Tra il 2020 e il 2021, alcune organizzazioni autogestite hanno effettuato test sulla qualità dell’acqua in diversi comuni di Buenos Aires. A Lobos sono stati trovati 11 pesticidi nelle falde acquifere; A Tandil ne hanno trovati 16, mentre a General Pueyrredón hanno rilevato alti livelli di glifosato in 5 casi. A La Matanza una scuola ha denunciato un caso di avvelenamento da glifosato in un’intera famiglia e a Exaltación de Cruz hanno riscontrato la presenza di pesticidi nell’acqua del rubinetto.
[“La giustizia ha una visione estrattivista.
Ma è importante interpretarla e non rimanere zitti”]

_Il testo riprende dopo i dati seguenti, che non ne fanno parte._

Lemma remove_ok_tree d name i ni : t !! i = Some ni -> n_link ni = Some (d, name) -> n_ents ni = [] -> tree_ok (t_remove d i t).
Proof.
  intros Hi Hl He. assert (Hch : child t d name i) by (by exists ni). pose proof (link_neq _ _ _ Hch) as Hid.
  assert (Hi0 : i <> 0) by (intros ->; apply root_link in Hi; congruence).
  assert (Hin : forall j n, t_remove d i t !! j = Some n -> exists n0, t !! j = Some n0 /\ n = (if decide (i = j) then set_link None (cut d i j n0) else cut d i j n0)).
  { intros j n (n1 & Hj & ->)%lookup_alter_cases. rewrite lookup_unlist in Hj. apply fmap_Some in Hj as (n0 & ? & ->). by exists n0. }
  assert (Hup : forall j n, t !! j = Some n -> t_remove d i t !! j = Some (if decide (i = j) then set_link None (cut d i j n) else cut d i j n)).
  { intros j n Hj. apply lookup_alter_to. by rewrite lookup_unlist, Hj. }
  assert (Hlk : forall j n0 l, n_link (if decide (i = j) then set_link None (cut d i j n0) else cut d i j n0) = Some l -> i <> j /\ n_link n0 = Some l).
  { intros j n0 l. destruct (decide (i = j)); [done|]. by rewrite cut_link. }
  assert (Hen : forall j n0, n_ents (if decide (i = j) then set_link None (cut d i j n0) else cut d i j n0) = n_ents (cut d i j n0)) by (intros j n0; by destruct (decide _)).
  assert (Hty : forall j n0, n_type (if decide (i = j) then set_link None (cut d i j n0) else cut d i j n0) = n_type n0) by (intros j n0; destruct (decide _); apply cut_type).
  split.
  - destruct (to_root _ Hok) as (r & Hr & Hrt & Hrl). eexists. split; [by apply Hup|]. rewrite Hty. split; [done|]. rewrite decide_False by done. by rewrite cut_link.
  - intros j n (n0 & Hj & ->)%Hin. rewrite Hty. by apply (to_type _ Hok j).
  - intros e ne c (n0 & Hj & ->)%Hin. rewrite Hen. intros [Hci Hc]%(cut_ents d i name); [|done|done].
    destruct (to_ents _ Hok e n0 c Hj Hc) as (nc & nm & Hnc & Hlc). eexists _, nm. split; [by apply Hup|]. rewrite decide_False by done. by rewrite cut_link.
  - intros c nc e nm (n0 & Hj & ->)%Hin [Hne Hlc]%Hlk. destruct (to_link _ Hok c n0 e nm Hj Hlc) as (ne & Hne' & Hte & Hce).
    eexists. split; [by apply Hup|]. rewrite Hty, Hen, (cut_ents d i name) by done. done.
  - intros e ne (n0 & Hj & ->)%Hin. rewrite Hen. by apply cut_nodup.
  - intros c nc e nm (n0 & Hj & ->)%Hin [Hne Hlc]%Hlk. by eapply (to_name _ Hok).
  - intros c c' nc nc' l (n0 & Hj & ->)%Hin (n0' & Hj' & ->)%Hin [_ H1]%Hlk [_ H2]%Hlk. by eapply (to_unique _ Hok).
  - intros c nc (n0 & Hj & ->)%Hin [l0 [Hne Hlc]%Hlk]. destruct (to_chain _ Hok c n0 Hj) as [l Hcl]; [by rewrite Hlc|]. exists l.
    eapply chain_mono; [|done]. intros j n Hjl Hjn. eexists. split; [by apply Hup|]. rewrite decide_False; [apply cut_link|]. intros <-.
    destruct (chain_child _ _ _ _ Hcl Hjl) as [?|(nm & k & nk & Hk & Hlk')]; [done|].
    destruct (to_link _ Hok k nk i nm Hk Hlk') as (? & ? & _ & Hin'). simplify_eq. rewrite He in Hin'. by apply elem_of_nil in Hin'.
  - intros e ne (n0 & Hj & ->)%Hin. rewrite Hty, Hen. intros Hte. rewrite <- (cut_size d i name e n0) by done. by destruct (decide _).
Qed.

L’auto di Fernando Cabaleiro, avvocato ambientalista, corre bruscamente lungo le strade sterrate che costeggiano la scuola. “Molti agricoltori si riempiono la bocca parlando di buone pratiche e poi lanciano in giro taniche di pesticidi”, spiega l’avvocato. Le taniche, sottolinea Cabaleiro, permettono di avere una specie di relazione tra la quantità di pesticidi che utilizzano in coltivazioni e gli ettari dichiarati. “Quando imboschi le taniche di pesticidi, occulti quindi anche gli ettari di terreno coltivati”, spiega. “Ecco perché molti le nascondono o le buttano là fuori. Perché a molti terreni mancano i documenti”.
Cabaleiro era presente nella maggior parte delle lotte ambientaliste promosse dalle assemblee e organizzazioni dell’incontro. Di fatto, ciò è stato denunciato penalmente da Patricia Bullrich nel 2018, quando l’attuale candidata alla presidenza era al vertice del Ministero della Sicurezza. Cabaleiro faceva parte di un gruppo di avvocati che rappresentava la comunità mapuche nel contesto della ‘desaparición’ forzata di Santiago Maldonado.
La sua storia con la difesa dell’ambiente, però, inizia molto prima, in un caldo pomeriggio del 2007, nella cittadina bonaerense di Alberti. Fernando era andato a trovare la madre insieme ai suoi figli, quando sentì il rumore di un piccolo aereo fuori dalla casa. Quando uscì, vide l’aereo rilasciare un liquido ambrato praticamente a pochi metri da dove stavano.
Quando ha chiesto alla madre se sapeva cosa stesse succedendo, lei rispose: “stanno fumigando” e si grattò il braccio. “Pizzica solo un po’”, spiegò con una tranquillità che lo preoccupò molto. L’immagine di sua madre che si gratta il braccio gli fece portare avanti una battaglia giudiziaria che a tutt’oggi non abbandona: il diritto a vivere in un ambiente sano.
L’auto frena sul ciglio di un campo. Il pascolo, opaco, morbido, sembra un tavolo da biliardo. Tra l’erba c’è una tanica bianca buttata. Possibile che sia lo stesso che Elisinda guardava dalla sua finestra a Córdoba o quelli usati vicino alle scuole di Buenos Aires? “Non c’è biodiversità. Vedi la morte”, dice Cabaleiro. “Questo è il risultato del modello attuale”.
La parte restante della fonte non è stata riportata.